Why did our forefathers have to run?
It is unlikely that our forefathers ran to escape from meat-eating animals, as they could not gallop and could therefore never be fast enough over a short distance.
David Carrier thinks that they ran to hunt: during the heat of the day, they chased their prey relentlessly until it collapsed. The prey would have galloped to get away, but as the hunters kept coming, it had to flee again even though its core temperature was still high. After several hours of pursuit, it would simply die from heat exhaustion.
Remember that humans do not have big claws or teeth to kill prey, and as our forefathers did not have good weapons it was easier if the animal died naturally.
They might also have taken advantage of kills made by other animals. Getting there quickly, before the hyenas for example, would have been very important.
Carrier thinks that the whole family hunted together, leaving the children in a safe place with one adult, just as wolves and wild dogs still do.
This technique is called persistence hunting. It is very difficult (impossible) to prove that it was indeed what our forefathers did, but the Bushmen, the Tarahumara Indians and the Aborigines occasionally still hunt this way.
Humans took up farming only about 10,000 years ago. Compared to the 2 million years of evolution as a species, this is a very short time and we still have bodies adapted to run over the savannah.
Would it be possible that we are unconsciously trying to do what we are originally made for?
Running over the savannah was dangerous. Not only could you get injured or killed, you could also spend a lot of energy without obtaining any food, and starve. Even so, it must have been the best way to obtain high quality protein, and to make sure our forefathers kept taking the risks, evolution developed runner’s high.
Runner’s high is a feeling of general well-being that takes away the pain and suffering of hard exercise. Nobody experiences it during every run, and some people never do.
Scientists believe it is mediated by several chemicals, of which the endocannabinoids are the most important ones. Endocannabinoids are substances produced by our bodies that act on our nervous system in the same way as marijuana.
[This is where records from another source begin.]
(* ===== verification/EntryProps.v ===== *)
(** * Properties of the administrative commands *)

From S2P Require Import Prelude Python Messages Values ResponseDict Effects Journal SlurmVerifier Adapter DefwClient AdapterProps Service Config Paths Launcher Entry.
Local Open Scope Z_scope.

Section facts.
Context {ucd : UnicodeData} {lenv : LauncherEnv} {E L H : Type}.
Context {denv : DefwEnv E L H} {imports : DefwImport E}.
Abbreviation W := (world (adapter E L)).

(** Calls on the adapter leave the journal and the log alone. *)
Definition same_journal : relation W := fun w w' => w_db w' = w_db w /\ w_log w' = w_log w.

#[local] Instance same_journal_preorder : PreOrder same_journal.
Proof. split; [done|]. intros x y z [??] [??]. split; congruence. Qed.

Lemma external_same_journal {A} (m : M (adapter E L) A) : preserves same_journal (external m).
Proof. intros w. unfold external, zoom. by destruct (m (w_ext w)). Qed.

Lemma close_same_journal : preserves same_journal (close_adapter (H := H)).
Proof. apply external_same_journal. Qed.

Definition same_bindings : relation (adapter E L) := fun a a' => bindings a' = bindings a.
#[local] Instance same_bindings_preorder : PreOrder same_bindings.
Proof. split; [done|]. intros x y z ??. unfold same_bindings in *. congruence. Qed.

Lemma close_clears (a : adapter E L) : bindings (close (H := H) a).2 = [].
Proof.
  pose proof (preserves_mapM same_bindings (fun p => extern (binding_close (H := H) p.2)) (bindings a)
    (fun p b => ltac:(by unfold extern, zoom; destruct (binding_close _ _)))
    (mk_adapter (started a) [] (ext a))) as Hb.
  unfold close, gets, modify, mbind, m_mbind, m_bind. simpl.
  destruct (mapM _ _ _) as [[y|e] a2]; exact Hb.
Qed.

(** The services resolved, in the order they were asked for *)
Lemma resolve_all services (w w' : W) l :
  mapM (fun s => b ← external (DefwClient.resolve (H := H) s); mret (binding_dict (H := H) b)) services w = (Ok l, w') ->
  exists bs : list (QPMBinding H), map Adapter.service_id bs = services /\ l = map binding_dict bs.
Proof.
  revert w w' l. induction services as [|s services IH]; intros w w' l; simpl; [intros [= <- _]; by exists []|].
  intros H1. apply m_bind_inv in H1 as (d & w1 & H1 & H2).
  apply m_bind_inv in H1 as (b & w2 & Hb & [= <- _]).
  apply m_bind_inv in H2 as (ds & w3 & Hm & [= <- _]).
  apply IH in Hm as (bs & <- & ->). exists (b :: bs). split; [|done]. simpl. f_equal.
  unfold external, zoom in Hb. destruct (DefwClient.resolve s (w_ext w)) as [rb a'] eqn:Er.
  injection Hb as -> _. by apply (resolve_service (AdapterLaws := defw_adapter_laws)) in Er.
Qed.
Lemma check_same_journal config services :
  preserves same_journal (check_body (H := H) config services).
Proof.
  unfold check_body. apply preserves_bind; [apply _|apply external_same_journal|intros _].
  apply preserves_bind; [apply _| |intros ?; apply preserves_mret, _].
  apply preserves_mapM; [apply _|intros s].
  apply preserves_bind; [apply _|apply external_same_journal|intros ?; apply preserves_mret, _].
Qed.
End facts.

(** ** Properties *)

(** The check of services runs over the journal without changing it and leaves
    the adapter without bindings, whatever happens; it reports ready only
    when the adapter started and every service resolved, and then lists them in
    their order, each as the binding of that service. *)
Theorem check_services {ucd : UnicodeData} {lenv : LauncherEnv} {E L H}
    {denv : DefwEnv E L H} {imports : DefwImport E} config services (w : world (adapter E L)) r w' :
  _check (H := H) config services w = (r, w') ->
  w_db w' = w_db w /\ w_log w' = w_log w /\ bindings (w_ext w') = [] /\
  forall document, r = Ok document ->
    exists bs : list (QPMBinding H), map Adapter.service_id bs = services /\
      document = PDict [(txt "status", PStr (txt "ready")); (txt "services", PList (map binding_dict bs))].
Proof.
  unfold _check. intros (r1 & w1 & r2 & Hm & Hc & ->)%try_finally_cases.
  pose proof (check_same_journal config services w) as Hp. rewrite Hm in Hp. destruct Hp as [Hdb Hlog].
  pose proof (close_same_journal (H := H) w1) as Hq. rewrite Hc in Hq. destruct Hq as [Hdb' Hlog'].
  simpl in *. split_and!; [congruence..| |].
  - unfold close_adapter, external, zoom in Hc. pose proof (close_clears (H := H) (w_ext w1)) as Hcl.
    destruct (close (w_ext w1)) as [rc ac]. injection Hc as _ <-. exact Hcl.
  - intros document Hr. destruct r2; [|done]. subst r1.
    apply m_bind_inv in Hm as (? & w2 & _ & Hm). apply m_bind_inv in Hm as (l & w3 & Hm & [= <- _]).
    apply resolve_all in Hm as (bs & Hs & ->). by exists bs.
Qed.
To show that runner’s high is an important evolutionary tool, David Raichlen and his team measured the endocannabinoid levels in humans, dogs and ferrets after a 30’ run. Wild dogs run to capture prey, but ferrets do not as they tend to ambush it. Sure enough, the researchers noticed a rise in endocannabinoid levels in humans and in dogs but not in ferrets, and concluded that runner’s high is typical for animals that hunt by running.
Does that mean that we run in the hope to get a high?
Your body is the only equipment you have
Running is one of the rare sports we do not need any equipment for, and in a world where about everything is done with the help of a machine or a tool, this is very special indeed. It is fascinating to explore what we can do “on our own”.
It also means that we are solely responsible for all our successes (and all our disappointments).
In his book “Why we run: a story of obsession”, Robin Harvie therefore concludes that running allows him to lead a more authentic life. I am sure we can all agree with that.
What does running mean for you, and how has it changed your life?
D Bramble and D Lieberman. Endurance running and the evolution of homo. Nature. 2004; 432: 345-352.
D Carrier. The energetic paradox of human running and hominid evolution. Current Anthropology. 1984; 25(4): 483-495.
Robin Harvie. Why we run: a story of obsession. John Murray Publishers 2011.
D Raichlen, A Foster, G Gerdeman et al. Wired to run: exercise-induced endocannabinoid signalling in humans and cursorial mammals with implications for the runner’s high. J exp Biol. 2012; 215: 1331-1336.